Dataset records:
━━━

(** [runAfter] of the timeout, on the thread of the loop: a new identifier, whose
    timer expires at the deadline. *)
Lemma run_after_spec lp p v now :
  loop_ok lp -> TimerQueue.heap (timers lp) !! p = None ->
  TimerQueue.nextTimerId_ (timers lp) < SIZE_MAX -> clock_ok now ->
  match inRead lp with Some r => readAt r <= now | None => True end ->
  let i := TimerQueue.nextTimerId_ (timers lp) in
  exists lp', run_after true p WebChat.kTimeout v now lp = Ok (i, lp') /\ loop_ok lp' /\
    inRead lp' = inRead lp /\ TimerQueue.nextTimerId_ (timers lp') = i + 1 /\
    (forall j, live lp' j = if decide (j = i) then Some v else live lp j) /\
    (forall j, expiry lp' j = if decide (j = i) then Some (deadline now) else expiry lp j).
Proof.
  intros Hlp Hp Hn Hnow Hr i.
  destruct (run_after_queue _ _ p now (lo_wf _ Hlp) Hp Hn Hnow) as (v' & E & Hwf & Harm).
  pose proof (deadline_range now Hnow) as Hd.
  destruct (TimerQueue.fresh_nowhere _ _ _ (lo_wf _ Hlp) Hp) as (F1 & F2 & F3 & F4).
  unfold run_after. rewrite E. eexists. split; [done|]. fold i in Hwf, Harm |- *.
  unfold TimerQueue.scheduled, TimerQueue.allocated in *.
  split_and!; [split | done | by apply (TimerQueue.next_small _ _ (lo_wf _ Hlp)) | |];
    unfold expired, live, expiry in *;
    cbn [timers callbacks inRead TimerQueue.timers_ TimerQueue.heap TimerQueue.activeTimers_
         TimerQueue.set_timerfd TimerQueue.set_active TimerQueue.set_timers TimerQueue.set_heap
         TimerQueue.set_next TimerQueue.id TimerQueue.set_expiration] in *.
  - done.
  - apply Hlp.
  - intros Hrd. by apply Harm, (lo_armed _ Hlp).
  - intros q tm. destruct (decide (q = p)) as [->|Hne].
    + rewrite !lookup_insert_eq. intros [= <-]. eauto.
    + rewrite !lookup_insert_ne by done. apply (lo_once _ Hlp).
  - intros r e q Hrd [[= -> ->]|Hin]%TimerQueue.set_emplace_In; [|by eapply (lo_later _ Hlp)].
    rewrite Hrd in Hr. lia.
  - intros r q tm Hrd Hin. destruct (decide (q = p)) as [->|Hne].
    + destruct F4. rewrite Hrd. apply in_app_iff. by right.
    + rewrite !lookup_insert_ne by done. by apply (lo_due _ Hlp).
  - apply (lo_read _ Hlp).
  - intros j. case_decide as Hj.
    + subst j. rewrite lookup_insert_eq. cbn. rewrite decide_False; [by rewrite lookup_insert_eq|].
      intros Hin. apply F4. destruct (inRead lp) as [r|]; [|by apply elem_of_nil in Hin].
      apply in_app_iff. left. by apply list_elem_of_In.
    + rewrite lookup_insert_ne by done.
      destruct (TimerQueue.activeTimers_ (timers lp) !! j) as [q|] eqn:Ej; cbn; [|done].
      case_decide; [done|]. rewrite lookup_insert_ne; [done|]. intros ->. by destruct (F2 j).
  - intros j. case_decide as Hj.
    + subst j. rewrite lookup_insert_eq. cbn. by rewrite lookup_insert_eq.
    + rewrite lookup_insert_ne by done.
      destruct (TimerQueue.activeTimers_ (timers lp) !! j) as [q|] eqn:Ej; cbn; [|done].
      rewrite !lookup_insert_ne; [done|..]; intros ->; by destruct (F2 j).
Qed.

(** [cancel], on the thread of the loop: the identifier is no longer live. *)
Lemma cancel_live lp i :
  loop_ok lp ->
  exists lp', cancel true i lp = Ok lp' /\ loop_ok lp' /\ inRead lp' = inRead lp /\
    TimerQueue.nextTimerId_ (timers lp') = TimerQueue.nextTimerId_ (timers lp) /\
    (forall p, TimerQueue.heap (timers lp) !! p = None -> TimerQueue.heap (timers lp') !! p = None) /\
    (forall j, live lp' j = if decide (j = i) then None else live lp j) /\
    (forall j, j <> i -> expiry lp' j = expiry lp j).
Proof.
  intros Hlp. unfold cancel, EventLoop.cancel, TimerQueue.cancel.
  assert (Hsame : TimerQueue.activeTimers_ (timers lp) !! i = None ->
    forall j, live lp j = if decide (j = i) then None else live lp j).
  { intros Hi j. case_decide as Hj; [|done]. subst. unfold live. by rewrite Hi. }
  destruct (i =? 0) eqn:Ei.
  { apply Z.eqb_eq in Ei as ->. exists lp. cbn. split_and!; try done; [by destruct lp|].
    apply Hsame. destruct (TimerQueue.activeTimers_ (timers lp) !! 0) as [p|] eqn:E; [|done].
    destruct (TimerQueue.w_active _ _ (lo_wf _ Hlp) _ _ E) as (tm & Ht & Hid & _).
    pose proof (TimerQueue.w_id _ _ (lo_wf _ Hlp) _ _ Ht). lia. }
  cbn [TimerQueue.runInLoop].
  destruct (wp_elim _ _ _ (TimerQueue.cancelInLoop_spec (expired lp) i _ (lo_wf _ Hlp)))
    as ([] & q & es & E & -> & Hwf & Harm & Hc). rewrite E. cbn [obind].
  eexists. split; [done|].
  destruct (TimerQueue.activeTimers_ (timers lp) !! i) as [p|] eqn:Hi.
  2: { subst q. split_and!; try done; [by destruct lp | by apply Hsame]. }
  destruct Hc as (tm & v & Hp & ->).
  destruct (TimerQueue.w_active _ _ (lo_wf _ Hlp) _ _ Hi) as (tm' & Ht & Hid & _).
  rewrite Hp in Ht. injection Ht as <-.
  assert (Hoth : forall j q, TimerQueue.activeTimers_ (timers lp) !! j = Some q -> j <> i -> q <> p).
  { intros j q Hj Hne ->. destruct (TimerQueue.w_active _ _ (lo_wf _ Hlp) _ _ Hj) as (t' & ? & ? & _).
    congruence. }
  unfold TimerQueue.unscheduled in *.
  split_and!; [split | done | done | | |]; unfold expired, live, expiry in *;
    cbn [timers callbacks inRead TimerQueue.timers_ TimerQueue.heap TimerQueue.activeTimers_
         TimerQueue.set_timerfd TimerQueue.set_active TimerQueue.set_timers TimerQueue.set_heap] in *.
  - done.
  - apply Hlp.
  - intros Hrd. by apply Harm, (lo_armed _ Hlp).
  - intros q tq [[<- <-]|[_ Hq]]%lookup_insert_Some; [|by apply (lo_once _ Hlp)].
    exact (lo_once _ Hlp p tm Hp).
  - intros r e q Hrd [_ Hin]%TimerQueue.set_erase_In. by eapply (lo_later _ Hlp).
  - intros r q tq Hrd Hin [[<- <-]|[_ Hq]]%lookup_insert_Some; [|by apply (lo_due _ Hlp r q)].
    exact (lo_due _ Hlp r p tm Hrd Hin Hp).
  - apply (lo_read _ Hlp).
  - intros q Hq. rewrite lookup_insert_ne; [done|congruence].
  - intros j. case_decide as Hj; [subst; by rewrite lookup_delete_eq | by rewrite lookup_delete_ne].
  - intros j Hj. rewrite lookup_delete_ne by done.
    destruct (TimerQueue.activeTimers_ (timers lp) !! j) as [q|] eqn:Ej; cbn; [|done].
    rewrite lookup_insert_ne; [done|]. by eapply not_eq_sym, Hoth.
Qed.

━━━

TASK ITEM:
If a line falls between the first line of the records and the line containing "TimerQueue.nextTimerId_ (timers lp) <", inclusive, repeat it exactly; leave out all others.

YOUR RESPONSE:
(** [runAfter] of the timeout, on the thread of the loop: a new identifier, whose
    timer expires at the deadline. *)
Lemma run_after_spec lp p v now :
  loop_ok lp -> TimerQueue.heap (timers lp) !! p = None ->
  TimerQueue.nextTimerId_ (timers lp) < SIZE_MAX -> clock_ok now ->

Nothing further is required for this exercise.